Notice he doesn't, in these drawings, detect the belt across Jupiter. He probably didn't have enough power to actually see the belt clearly, but he did pick up the four stars. Until you see them, until you go out, look up at Jupiter, see none of them, look through a telescope, even good binoculars, and see them.
The shock of seeing them. You can't appreciate it. That's one of the things that I regret. Jupiter is not visible this fall, so we can't see it til spring for me to show you this. But I can tell it anecdotally with my daughter. So, she was eight years old when we got the telescope in my office for her.
She picked it, I've already told this story, she picked it out at the Science Museum and it turned out to cost $500. I called a professor here at Tufts, and his comment was she has good taste, buy it. So, I took his word for it. But when we assembled it and the first thing she wanted to see was Jupiter and she just sort of screamed out exactly the way he drew it.
Which is basically right and I showed it to you earlier, you see those four stars sort of in line with one another on the sides. He did not work out the periods on these at the time of Sidereus Nuncius. They are, and I don't, I have to look at this, 1.769 days for IO, the innermost.

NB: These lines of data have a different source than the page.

(** Joining what [str_split] returns gives the string back. *)
Lemma str_join_split sep s :
  str_join (String sep EmptyString) (str_split sep s) = s.
Proof.
  induction s as [|c s IH]; [done|]. cbn [str_split].
  destruct (Ascii.eqb_spec c sep) as [->|Hne].
  - destruct (str_split sep s) as [|x rest] eqn:E; [by apply str_split_nonempty in E|].
    cbn in *. by rewrite IH.
  - destruct (str_split sep s) as [|x rest] eqn:E; [by apply str_split_nonempty in E|].
    destruct rest as [|y rest]; cbn in *; by rewrite IH.
Qed.

(** ** Effects

    A Go call acts on a world [W], returns or panics: it is a function from
    the world to an outcome and the next world. A panic keeps the effects made
    before it. *)

Inductive outcome (A : Type) : Type :=
| Done (a : A)
| Panicked (why : string).
Arguments Done {A} a.
Arguments Panicked {A} why.

Definition GoM (W A : Type) : Type := W -> outcome A * W.

#[export] Instance go_ret W : MRet (GoM W) := fun A a w => (Done a, w).
#[export] Instance go_bind W : MBind (GoM W) := fun A B f m w =>
  match m w with
  | (Done a, w') => f a w'
  | (Panicked s, w') => (Panicked s, w')
  end.

Definition go_panic {W A} (why : string) : GoM W A := fun w => (Panicked why, w).

#[export] Instance outcome_ret : MRet outcome := fun A a => Done a.
#[export] Instance outcome_bind : MBind outcome := fun A B f m =>
  match m with Done a => f a | Panicked s => Panicked s end.

(** [l[i]] for an index that is not negative. *)
Definition index_get {A} (l : list A) (i : nat) : outcome A :=
  match l !! i with Some a => Done a | None => Panicked "index out of range" end.

(** The positions, counted from [i], of the elements of a list that satisfy [f]. *)
Fixpoint positions {A} (f : A -> bool) (i : nat) (l : list A) : list nat :=
  match l with
  | [] => []
  | x :: l' => if f x then i :: positions f (S i) l' else positions f (S i) l'
  end.

Lemma positions_app {A} (f : A -> bool) i l k :
  positions f i (l ++ k) = positions f i l ++ positions f (i + length l) k.
Proof.
  revert i. induction l as [|x l IH]; intros i; cbn; [by rewrite Nat.add_0_r|].
  rewrite IH, <- Nat.add_succ_comm. by destruct (f x).
Qed.

Lemma index_get_middle {A} (l k : list A) x :
  index_get (l ++ x :: k) (length l) = Done x.
Proof. unfold index_get. by rewrite list_lookup_middle. Qed.

(** Reading a list at the positions of [f] gives its elements that satisfy [f]. *)
Lemma positions_read {A} (f : A -> bool) (pre l : list A) :
  mapM (index_get (pre ++ l)) (positions f (length pre) l) =
  Done (List.filter f l).
Proof.
  revert pre. induction l as [|x l IH]; intros pre; cbn [positions List.filter]; [done|].
  specialize (IH (pre ++ [x])). rewrite <- app_assoc, length_app, Nat.add_1_r in IH.
  cbn in IH. destruct (f x); [|done].
  cbn [mapM]. rewrite index_get_middle. cbn. by rewrite IH.
Qed.

Lemma positions_nil_iff {A} (f : A -> bool) i l :
  positions f i l = [] <-> List.filter f l = [].
Proof.
  revert i. induction l as [|x l IH]; intros i; cbn; [done|].
  destruct (f x); [by split|]. apply IH.
Qed.

(** A call without effects that may panic. *)
Definition go_outcome {W A} (o : outcome A) : GoM W A := fun w => (o, w).

(** [defer fin()]: [fin] runs when [m] returns and when it panics. *)
Definition go_defer {W A} (m : GoM W A) (fin : W -> W) : GoM W A :=
  fun w => let (r, w') := m w in (r, fin w').

(** [defer func() { if r := recover(); r != nil { ... } }()] around [m]. *)
Definition go_recover {W A} (m : GoM W A) (h : string -> A) : GoM W A :=
  fun w => match m w with
           | (Panicked s, w') => (Done (h s), w')
           | r => r
           end.

(** A component's state inside a larger world: how one component is seen by
    the others that share the process. *)
Class Has (S W : Type) := { part : W -> S; set_part : S -> W -> W }.
Class HasLaws (S W : Type) `{!Has S W} : Prop := {
  part_set : forall s w, part (set_part s w) = s;
  set_set : forall s s' w, set_part s (set_part s' w) = set_part s w;
  set_get : forall w, set_part (part w) w = w }.

#[export] Instance has_self S : Has S S := { part w := w; set_part s _ := s }.
#[export] Instance has_self_laws S : HasLaws S S.
Proof. by split. Qed.

#[export] Instance has_fst A B : Has A (A * B) :=
  { part w := w.1; set_part a w := (a, w.2) }.
#[export] Instance has_fst_laws A B : HasLaws A (A * B).
Proof. split; by intros; try destruct w. Qed.

#[export] Instance has_snd A B : Has B (A * B) :=
  { part w := w.2; set_part b w := (w.1, b) }.
#[export] Instance has_snd_laws A B : HasLaws B (A * B).
Proof. split; by intros; try destruct w. Qed.

(** An operation of a component run inside the larger world. *)
Definition on_part {S W A} `{!Has S W} (op : S -> A * S) : GoM W A :=
  fun w => let (a, s) := op (part w) in (Done a, set_part s w).

Lemma on_part_run {S W A} `{!Has S W} (op : S -> A * S) w :
  on_part op w = (Done (op (part w)).1, set_part (op (part w)).2 w).
Proof. unfold on_part. by destruct (op (part w)). Qed.

(** An operation that returns and leaves a component's state alone. *)
Definition quiet {W S A} `{!Has S W} (m : GoM W A) : Prop :=
  forall w, exists a w', m w = (Done a, w') /\ part w' = part w.

(** The clock ([time.Now]) and the generator of identifiers ([uuid.New],
    hex-encoded) are parts of the environment. *)
Class Clock (W : Type) := now : W -> Z * W.
Class IdGen (W : Type) := fresh_id : W -> string * W.

Definition time_now {W} `{!Clock W} : GoM W Z :=
  fun w => let (t, w') := now w in (Done t, w').
Definition new_uuid {W} `{!IdGen W} : GoM W string :=
  fun w => let (s, w') := fresh_id w in (Done s, w').

(** A concrete environment, for evaluating the definitions: a clock that advances
    by one nanosecond at each reading and a counter of identifiers. *)
Module Env.
Record env := mkEnv { clk : Z; next_id : N }.
#[export] Instance env_clock : Clock env := fun e => (clk e, mkEnv (clk e + 1) (next_id e)).
#[export] Instance env_ids : IdGen env :=
  fun e => ("id-" +:+ pretty (next_id e), mkEnv (clk e) (next_id e + 1)).
End Env.

(** ** Sorting

    [sort.Slice(x, less)] permutes [x] so that it is sorted by [less]; the
    order of elements that are equal under [less] is unspecified. A model of it
    is any function with that contract. *)
Class SortSlice := {
  sort_slice : forall {A}, (A -> A -> bool) -> list A -> list A }.

Definition weak_order {A} (less : A -> A -> bool) : Prop :=
  (forall x, less x x = false) /\
  (forall x y, less x y = true -> less y x = false) /\
  (forall x y z, less y x = false -> less z y = false -> less z x = false).

Class SortSliceLaws `{!SortSlice} : Prop := {
  sort_slice_perm : forall A (less : A -> A -> bool) l, sort_slice less l ≡ₚ l;
  sort_slice_sorted : forall A (less : A -> A -> bool) l,
    weak_order less -> Sorted (fun x y => less y x = false) (sort_slice less l) }.

(** Insertion sort, the algorithm of [sort.Slice] on short slices. *)
Fixpoint sort_insert {A} (less : A -> A -> bool) (x : A) (l : list A) : list A :=
  match l with
  | [] => [x]
  | y :: l' => if less x y then x :: l else y :: sort_insert less x l'
  end.

Definition insertion_sort {A} (less : A -> A -> bool) (l : list A) : list A :=
  fold_left (fun acc x => sort_insert less x acc) l [].

Lemma sort_insert_perm {A} less (x : A) l : sort_insert less x l ≡ₚ x :: l.
Proof.
  induction l as [|y l IH]; cbn; [done|].
  destruct (less x y); [done|]. rewrite IH. apply Permutation_swap.
Qed.

Lemma sort_insert_sorted {A} (less : A -> A -> bool) x l :
  weak_order less -> Sorted (fun x y => less y x = false) l ->
  Sorted (fun x y => less y x = false) (sort_insert less x l).
Proof.
  intros (_ & Hasym & _). induction l as [|y l IH]; intros Hs; cbn; [by repeat constructor|].
  destruct (less x y) eqn:E.
  - constructor; [done|]. constructor. by apply Hasym.
  - inversion Hs as [|? ? Hs' Hh]; subst. constructor; [by apply IH|].
    destruct l as [|z l]; cbn; [by constructor|].
    destruct (less x z); constructor; [done|]. by inversion Hh.
Qed.

#[export] Instance insertion_sort_slice : SortSlice | 10 :=
  { sort_slice A := @insertion_sort A }.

3.551 days for Europa, the second. Ganymede is 7.155 days, and Callisto is 16.689 days. So the longest is 16 days, the shortest is less than two days, period. I've had at least one student actually see one go into eclipse while looking through the telescope. All you have to do is look a while and you will see them go into eclipses, and that became a big deal, partly because Galileo used it.
It provides a way to get a simultaneous event in two places on the Earth. And if you have local clocks in the two places, you have the longitudinal difference between them for purposes of mapping. Galileo's the one who proposed that, but he couldn't get good enough behavior of the satellites to use it.
Okay, that will come later. I gave you their present names, the Medicean names did not stick. It turns out one Simon, Simone Maher, Latin, Marius, probably saw these four before Galileo. At least his notebooks indicate he was before Galileo. He didn't need patronage, so he didn't rush to print.
He instead did several months of very careful study of them, getting their orbits and their periods very, very precisely. And he named them and his name it stuck. Maher had worked with Tycho in 1601 when Kepler first joined him, so Kepler knew him personally. And Kepler backed him on both the names and the priority for what it's worth.
One of the many things that interfered with Kepler and Galileo having good relations, as you'll see in a few minutes. At any rate, there's an attitude here among professional astronomers, and you'll see why when we get to the dialog on two-world systems, that Galileo wasn't really an astronomer.
Okay. He was somebody looking through a telescope, and that was wonderful and he did an enormous amount to popularize it. But he wasn't the sort of person who would take the trouble that any mathematical astronomer were to work out really detailed orbits, and figure out eccentricities, all those things.
And Maher did, Maher was part of the community, so his name stuck. Galileo's did not. Whether anything else was involved, I don't know.